*Exercise requirements:* When you reach the line with "In t (map p_ticker (prices (working s))) ->" in the data below, begin printing lines exactly, and stop once the line with "change (run (e" has been printed.
┄┄┄┄┄┄┄┄┄┄
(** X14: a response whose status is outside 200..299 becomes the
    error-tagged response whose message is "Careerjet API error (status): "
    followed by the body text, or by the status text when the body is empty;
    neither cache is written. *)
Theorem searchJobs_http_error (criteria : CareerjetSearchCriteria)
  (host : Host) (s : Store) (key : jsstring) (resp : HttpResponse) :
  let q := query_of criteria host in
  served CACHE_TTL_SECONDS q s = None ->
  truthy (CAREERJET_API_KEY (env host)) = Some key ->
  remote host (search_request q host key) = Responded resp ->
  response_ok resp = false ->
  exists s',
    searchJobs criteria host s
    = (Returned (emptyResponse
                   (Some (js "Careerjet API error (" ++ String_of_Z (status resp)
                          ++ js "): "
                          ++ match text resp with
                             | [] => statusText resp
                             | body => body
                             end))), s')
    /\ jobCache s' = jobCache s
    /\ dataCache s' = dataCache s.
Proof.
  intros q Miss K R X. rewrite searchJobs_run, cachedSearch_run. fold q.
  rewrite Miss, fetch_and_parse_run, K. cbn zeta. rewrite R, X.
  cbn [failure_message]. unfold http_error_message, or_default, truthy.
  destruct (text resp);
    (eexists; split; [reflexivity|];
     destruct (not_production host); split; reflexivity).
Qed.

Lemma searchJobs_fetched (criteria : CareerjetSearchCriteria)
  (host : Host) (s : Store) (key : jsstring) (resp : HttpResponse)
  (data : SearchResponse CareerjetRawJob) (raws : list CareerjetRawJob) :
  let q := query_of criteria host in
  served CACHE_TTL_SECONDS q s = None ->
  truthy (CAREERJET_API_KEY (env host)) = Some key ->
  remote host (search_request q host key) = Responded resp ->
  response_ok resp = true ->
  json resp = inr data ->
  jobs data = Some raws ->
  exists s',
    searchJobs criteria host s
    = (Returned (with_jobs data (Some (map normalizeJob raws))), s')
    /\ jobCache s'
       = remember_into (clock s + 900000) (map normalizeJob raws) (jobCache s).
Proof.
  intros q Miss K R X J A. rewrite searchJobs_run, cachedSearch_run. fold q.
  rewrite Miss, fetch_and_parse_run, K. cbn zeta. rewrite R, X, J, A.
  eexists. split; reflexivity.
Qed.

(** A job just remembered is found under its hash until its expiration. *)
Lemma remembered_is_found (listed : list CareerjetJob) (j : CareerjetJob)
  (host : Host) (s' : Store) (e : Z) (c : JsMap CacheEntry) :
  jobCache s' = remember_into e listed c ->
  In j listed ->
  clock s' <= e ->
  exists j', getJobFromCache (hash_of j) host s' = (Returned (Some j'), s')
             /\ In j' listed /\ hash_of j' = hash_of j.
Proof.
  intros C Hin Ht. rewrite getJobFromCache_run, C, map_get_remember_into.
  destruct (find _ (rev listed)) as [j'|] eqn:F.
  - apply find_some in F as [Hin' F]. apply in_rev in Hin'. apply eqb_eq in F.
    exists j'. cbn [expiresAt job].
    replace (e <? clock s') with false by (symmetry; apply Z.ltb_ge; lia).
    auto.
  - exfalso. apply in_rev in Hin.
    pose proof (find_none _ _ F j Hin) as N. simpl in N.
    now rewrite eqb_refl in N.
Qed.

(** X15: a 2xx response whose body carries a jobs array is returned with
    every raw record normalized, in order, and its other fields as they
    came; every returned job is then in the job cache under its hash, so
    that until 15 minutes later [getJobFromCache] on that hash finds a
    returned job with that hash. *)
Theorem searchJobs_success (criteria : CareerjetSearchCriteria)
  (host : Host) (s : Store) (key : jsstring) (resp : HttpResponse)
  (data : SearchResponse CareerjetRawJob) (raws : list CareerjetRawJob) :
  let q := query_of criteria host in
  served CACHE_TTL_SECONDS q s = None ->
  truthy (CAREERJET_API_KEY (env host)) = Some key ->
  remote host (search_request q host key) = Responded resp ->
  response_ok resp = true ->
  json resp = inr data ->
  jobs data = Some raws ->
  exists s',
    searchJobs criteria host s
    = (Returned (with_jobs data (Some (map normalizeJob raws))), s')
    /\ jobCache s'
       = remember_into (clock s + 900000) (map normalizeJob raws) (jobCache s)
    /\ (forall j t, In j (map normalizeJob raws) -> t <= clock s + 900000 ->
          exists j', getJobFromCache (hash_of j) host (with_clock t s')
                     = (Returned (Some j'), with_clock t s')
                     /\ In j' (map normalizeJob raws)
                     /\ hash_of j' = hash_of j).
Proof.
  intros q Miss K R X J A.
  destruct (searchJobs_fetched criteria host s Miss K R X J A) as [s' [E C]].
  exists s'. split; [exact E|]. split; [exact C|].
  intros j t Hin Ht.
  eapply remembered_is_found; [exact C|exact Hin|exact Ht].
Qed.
┄┄┄┄┄┄┄┄┄┄
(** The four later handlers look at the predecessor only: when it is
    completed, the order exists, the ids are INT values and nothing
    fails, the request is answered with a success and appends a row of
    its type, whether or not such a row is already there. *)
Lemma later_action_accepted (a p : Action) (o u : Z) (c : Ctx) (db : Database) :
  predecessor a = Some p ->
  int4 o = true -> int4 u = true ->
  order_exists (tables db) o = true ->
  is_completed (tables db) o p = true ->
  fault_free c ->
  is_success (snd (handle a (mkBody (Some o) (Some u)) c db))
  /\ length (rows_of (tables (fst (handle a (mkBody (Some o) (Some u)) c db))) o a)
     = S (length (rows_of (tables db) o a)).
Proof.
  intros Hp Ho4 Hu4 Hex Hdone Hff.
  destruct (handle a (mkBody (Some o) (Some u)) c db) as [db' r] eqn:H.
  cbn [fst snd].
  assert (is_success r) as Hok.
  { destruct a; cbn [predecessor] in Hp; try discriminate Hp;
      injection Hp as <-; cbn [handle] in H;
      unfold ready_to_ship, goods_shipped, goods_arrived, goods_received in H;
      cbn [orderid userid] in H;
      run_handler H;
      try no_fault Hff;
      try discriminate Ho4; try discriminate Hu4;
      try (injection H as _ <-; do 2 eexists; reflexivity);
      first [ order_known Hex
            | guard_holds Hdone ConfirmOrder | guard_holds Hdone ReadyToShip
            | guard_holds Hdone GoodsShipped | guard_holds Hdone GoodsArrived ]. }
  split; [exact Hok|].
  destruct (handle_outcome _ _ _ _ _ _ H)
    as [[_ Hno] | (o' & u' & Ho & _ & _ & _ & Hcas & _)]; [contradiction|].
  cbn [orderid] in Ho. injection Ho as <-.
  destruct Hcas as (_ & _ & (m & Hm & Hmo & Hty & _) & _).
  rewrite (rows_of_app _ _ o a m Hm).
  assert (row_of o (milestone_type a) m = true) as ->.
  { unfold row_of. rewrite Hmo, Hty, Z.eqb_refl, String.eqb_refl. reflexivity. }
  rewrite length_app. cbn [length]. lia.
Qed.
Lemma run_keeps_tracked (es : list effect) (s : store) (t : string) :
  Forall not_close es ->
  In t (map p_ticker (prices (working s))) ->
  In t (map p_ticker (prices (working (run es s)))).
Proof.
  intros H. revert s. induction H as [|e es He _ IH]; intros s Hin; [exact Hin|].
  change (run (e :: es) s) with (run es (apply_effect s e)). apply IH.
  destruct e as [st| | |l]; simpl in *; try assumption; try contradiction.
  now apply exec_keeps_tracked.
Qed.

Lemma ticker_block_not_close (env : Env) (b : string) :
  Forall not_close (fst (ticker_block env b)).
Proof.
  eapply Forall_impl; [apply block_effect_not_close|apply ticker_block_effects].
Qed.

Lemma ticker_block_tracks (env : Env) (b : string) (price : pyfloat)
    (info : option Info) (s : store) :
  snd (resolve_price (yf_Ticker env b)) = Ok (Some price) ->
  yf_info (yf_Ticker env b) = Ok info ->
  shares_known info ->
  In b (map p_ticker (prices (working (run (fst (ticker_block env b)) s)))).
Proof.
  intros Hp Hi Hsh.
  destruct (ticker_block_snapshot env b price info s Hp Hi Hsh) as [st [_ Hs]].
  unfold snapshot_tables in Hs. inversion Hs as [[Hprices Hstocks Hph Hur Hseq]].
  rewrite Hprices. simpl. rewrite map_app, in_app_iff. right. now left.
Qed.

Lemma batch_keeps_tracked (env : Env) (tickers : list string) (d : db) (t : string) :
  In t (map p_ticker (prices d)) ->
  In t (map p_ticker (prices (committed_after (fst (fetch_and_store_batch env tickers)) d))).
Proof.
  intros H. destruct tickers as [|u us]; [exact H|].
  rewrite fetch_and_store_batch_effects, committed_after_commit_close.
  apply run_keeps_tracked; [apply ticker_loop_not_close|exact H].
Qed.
┄┄┄┄┄┄┄┄┄┄
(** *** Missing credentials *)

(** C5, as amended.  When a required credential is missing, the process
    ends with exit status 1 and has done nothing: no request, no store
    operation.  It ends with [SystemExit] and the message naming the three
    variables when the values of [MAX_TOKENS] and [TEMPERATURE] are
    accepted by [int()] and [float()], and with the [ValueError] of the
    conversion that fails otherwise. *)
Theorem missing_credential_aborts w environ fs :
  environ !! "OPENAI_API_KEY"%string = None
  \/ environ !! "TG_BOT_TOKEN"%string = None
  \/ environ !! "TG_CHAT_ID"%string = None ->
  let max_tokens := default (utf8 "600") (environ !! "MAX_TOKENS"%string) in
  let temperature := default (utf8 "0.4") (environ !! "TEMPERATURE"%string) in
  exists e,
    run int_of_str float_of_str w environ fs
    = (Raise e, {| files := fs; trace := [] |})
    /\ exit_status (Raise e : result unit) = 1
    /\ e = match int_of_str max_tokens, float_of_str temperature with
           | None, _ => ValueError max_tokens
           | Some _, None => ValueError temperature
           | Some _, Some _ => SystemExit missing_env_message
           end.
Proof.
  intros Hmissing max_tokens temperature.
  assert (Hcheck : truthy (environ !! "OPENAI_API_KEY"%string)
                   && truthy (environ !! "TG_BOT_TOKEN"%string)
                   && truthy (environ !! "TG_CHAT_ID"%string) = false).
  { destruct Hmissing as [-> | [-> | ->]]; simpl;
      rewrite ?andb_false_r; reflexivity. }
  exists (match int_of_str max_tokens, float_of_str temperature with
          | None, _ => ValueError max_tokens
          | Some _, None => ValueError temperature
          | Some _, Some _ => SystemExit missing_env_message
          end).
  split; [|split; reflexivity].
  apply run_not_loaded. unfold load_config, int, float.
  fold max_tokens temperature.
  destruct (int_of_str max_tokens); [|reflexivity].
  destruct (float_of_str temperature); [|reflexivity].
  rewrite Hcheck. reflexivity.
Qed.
┄┄┄┄┄┄┄┄┄┄
*Answer space:*
  In t (map p_ticker (prices (working s))) ->
  In t (map p_ticker (prices (working (run es s)))).
Proof.
  intros H. revert s. induction H as [|e es He _ IH]; intros s Hin; [exact Hin|].
  change (run (e :: es) s) with (run es (apply_effect s e)). apply IH.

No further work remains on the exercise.